About this exercise |
From the data below, set down exactly the lines between the one holding "destruct (task_ended _" and the one holding "set (y := close_usage", inclusive, and no others.
%%
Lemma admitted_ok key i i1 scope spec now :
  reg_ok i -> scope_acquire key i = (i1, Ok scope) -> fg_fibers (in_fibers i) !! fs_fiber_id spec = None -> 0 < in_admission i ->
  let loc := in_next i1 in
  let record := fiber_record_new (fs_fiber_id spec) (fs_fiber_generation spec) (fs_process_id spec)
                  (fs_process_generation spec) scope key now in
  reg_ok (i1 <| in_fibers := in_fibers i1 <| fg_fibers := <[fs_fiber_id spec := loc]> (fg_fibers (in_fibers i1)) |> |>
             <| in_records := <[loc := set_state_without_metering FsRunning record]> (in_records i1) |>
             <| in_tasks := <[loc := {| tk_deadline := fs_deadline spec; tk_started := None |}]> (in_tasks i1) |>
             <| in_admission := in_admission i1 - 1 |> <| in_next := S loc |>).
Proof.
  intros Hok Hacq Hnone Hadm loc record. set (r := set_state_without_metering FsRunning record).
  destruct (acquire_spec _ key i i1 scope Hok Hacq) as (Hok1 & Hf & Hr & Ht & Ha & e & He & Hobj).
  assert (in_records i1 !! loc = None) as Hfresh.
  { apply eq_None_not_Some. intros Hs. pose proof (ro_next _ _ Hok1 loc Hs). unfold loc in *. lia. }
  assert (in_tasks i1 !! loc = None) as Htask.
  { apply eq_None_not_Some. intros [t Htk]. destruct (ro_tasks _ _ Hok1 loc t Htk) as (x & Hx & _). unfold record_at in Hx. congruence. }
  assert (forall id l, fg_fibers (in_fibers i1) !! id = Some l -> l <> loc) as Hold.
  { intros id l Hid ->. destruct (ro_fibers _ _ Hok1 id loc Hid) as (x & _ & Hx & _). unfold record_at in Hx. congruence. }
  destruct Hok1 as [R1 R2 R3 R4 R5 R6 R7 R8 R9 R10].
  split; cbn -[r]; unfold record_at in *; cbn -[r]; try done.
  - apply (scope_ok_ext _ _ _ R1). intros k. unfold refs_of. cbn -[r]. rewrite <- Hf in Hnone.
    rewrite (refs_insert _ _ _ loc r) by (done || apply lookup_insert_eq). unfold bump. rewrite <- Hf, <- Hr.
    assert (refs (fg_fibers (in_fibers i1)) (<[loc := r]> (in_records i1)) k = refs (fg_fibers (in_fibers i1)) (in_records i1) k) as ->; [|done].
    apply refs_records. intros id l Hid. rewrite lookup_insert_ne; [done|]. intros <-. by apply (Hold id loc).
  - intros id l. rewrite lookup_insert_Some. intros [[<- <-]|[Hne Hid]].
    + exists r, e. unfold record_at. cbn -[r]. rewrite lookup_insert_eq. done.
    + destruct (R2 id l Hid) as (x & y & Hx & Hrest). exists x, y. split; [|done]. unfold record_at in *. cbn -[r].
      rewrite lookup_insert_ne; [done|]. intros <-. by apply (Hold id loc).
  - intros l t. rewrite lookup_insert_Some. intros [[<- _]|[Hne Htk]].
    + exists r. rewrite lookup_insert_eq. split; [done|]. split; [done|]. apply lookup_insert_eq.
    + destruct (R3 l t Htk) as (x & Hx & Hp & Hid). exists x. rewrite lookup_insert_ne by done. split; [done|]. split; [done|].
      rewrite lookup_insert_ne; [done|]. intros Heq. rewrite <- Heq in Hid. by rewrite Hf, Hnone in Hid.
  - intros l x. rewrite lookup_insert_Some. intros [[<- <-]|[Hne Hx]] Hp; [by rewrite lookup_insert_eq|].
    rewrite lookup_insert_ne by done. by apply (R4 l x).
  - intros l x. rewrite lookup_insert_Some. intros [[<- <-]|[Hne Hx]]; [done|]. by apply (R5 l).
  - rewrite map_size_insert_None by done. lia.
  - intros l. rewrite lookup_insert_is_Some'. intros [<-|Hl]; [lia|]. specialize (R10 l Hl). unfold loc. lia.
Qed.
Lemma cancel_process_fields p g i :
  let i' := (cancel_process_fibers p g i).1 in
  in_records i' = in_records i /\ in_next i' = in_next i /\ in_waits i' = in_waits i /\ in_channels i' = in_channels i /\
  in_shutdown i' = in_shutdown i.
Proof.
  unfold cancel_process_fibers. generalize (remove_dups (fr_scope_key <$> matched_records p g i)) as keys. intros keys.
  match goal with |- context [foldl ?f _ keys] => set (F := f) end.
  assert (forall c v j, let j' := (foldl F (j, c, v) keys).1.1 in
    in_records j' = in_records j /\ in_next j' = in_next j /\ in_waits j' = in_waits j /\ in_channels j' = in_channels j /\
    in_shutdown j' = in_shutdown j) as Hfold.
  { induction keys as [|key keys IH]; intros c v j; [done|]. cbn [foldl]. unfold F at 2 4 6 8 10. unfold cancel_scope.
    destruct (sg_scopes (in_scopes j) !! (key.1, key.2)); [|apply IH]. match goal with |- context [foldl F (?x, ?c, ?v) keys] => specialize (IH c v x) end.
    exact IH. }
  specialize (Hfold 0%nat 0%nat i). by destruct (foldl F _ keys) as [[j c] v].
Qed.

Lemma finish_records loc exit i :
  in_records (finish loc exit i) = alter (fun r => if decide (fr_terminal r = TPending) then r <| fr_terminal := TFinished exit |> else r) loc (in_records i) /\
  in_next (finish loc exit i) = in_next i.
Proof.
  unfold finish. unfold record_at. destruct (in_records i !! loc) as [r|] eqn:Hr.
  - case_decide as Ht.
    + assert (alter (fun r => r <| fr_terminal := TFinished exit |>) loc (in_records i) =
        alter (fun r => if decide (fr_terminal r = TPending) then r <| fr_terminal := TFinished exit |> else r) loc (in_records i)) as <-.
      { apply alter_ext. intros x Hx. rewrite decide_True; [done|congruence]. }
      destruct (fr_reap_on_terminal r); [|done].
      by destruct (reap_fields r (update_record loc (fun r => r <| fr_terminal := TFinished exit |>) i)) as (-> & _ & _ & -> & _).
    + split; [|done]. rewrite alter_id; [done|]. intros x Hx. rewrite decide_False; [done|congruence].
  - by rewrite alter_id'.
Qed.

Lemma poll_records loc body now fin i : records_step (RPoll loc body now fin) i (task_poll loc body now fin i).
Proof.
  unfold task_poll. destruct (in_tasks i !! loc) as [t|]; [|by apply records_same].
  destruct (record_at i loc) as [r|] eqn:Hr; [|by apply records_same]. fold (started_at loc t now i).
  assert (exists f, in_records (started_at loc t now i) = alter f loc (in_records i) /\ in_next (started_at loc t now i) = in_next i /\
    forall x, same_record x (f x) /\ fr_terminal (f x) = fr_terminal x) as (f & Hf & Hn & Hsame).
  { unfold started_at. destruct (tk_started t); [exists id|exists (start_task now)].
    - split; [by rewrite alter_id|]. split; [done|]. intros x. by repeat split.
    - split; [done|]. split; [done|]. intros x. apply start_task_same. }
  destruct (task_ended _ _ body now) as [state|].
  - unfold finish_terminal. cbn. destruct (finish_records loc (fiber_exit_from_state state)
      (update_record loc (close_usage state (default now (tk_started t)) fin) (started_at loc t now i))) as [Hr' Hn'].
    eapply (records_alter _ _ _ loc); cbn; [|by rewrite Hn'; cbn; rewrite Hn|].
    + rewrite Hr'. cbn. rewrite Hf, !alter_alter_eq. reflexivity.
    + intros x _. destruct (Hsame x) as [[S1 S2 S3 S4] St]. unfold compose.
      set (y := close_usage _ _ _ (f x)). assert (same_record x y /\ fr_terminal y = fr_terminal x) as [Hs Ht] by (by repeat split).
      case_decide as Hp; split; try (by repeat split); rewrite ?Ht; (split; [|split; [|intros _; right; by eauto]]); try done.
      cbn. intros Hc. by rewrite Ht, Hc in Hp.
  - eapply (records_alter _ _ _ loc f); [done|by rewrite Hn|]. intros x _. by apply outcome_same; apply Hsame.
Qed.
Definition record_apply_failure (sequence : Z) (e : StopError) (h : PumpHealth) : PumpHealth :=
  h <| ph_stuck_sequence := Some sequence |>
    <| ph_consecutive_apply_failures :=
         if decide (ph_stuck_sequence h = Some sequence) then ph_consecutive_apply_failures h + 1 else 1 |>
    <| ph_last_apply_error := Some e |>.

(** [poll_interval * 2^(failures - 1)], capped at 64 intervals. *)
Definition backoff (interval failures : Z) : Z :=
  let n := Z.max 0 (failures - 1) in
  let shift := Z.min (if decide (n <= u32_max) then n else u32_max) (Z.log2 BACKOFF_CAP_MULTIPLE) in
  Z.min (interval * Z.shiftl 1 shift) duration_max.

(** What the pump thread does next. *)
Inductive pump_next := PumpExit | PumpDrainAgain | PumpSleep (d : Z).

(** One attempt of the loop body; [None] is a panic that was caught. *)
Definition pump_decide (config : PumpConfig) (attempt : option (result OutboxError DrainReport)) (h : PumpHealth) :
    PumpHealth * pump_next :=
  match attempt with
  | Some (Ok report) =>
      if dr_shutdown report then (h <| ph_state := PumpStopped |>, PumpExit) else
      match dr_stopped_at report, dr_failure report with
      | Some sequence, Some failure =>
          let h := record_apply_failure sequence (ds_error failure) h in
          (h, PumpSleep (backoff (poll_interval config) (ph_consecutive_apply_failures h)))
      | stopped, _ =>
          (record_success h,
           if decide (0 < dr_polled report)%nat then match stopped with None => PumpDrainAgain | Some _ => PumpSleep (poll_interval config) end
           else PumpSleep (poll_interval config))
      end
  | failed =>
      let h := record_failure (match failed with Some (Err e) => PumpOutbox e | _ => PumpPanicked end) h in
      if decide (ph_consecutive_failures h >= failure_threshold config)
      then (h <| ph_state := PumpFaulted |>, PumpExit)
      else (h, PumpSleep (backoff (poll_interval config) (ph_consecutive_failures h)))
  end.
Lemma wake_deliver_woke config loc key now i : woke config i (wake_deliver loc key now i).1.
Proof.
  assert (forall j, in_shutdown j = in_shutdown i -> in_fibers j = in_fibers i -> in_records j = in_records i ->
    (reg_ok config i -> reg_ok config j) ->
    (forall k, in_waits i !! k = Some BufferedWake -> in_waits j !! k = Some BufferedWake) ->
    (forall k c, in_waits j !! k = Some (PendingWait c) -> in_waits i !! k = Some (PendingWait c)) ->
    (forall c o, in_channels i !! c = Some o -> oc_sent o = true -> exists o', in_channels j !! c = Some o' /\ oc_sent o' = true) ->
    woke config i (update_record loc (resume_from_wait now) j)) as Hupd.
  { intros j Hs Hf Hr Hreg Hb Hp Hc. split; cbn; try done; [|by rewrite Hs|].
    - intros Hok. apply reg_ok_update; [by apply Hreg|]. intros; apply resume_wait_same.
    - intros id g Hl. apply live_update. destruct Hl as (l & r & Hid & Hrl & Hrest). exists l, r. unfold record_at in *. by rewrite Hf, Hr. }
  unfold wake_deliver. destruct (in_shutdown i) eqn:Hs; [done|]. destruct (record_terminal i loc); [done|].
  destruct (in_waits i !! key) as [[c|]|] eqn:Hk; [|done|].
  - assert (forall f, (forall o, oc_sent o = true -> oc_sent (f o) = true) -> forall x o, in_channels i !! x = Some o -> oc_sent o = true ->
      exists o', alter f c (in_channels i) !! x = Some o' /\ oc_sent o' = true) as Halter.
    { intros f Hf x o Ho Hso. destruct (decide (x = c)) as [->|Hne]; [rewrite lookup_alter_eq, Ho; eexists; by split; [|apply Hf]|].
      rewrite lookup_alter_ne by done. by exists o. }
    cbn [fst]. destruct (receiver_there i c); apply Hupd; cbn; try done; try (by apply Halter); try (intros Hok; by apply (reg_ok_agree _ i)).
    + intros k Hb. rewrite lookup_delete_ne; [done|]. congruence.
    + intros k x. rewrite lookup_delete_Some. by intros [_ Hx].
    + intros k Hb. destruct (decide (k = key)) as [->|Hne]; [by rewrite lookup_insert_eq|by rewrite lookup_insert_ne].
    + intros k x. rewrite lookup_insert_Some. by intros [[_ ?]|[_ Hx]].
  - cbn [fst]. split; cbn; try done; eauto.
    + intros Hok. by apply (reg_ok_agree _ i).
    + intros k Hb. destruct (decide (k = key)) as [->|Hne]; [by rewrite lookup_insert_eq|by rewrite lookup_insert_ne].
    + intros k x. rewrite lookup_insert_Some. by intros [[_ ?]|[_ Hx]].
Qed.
%%
Solution to the exercise |
  destruct (task_ended _ _ body now) as [state|].
  - unfold finish_terminal. cbn. destruct (finish_records loc (fiber_exit_from_state state)
      (update_record loc (close_usage state (default now (tk_started t)) fin) (started_at loc t now i))) as [Hr' Hn'].
    eapply (records_alter _ _ _ loc); cbn; [|by rewrite Hn'; cbn; rewrite Hn|].
    + rewrite Hr'. cbn. rewrite Hf, !alter_alter_eq. reflexivity.
    + intros x _. destruct (Hsame x) as [[S1 S2 S3 S4] St]. unfold compose.
      set (y := close_usage _ _ _ (f x)). assert (same_record x y /\ fr_terminal y = fr_terminal x) as [Hs Ht] by (by repeat split).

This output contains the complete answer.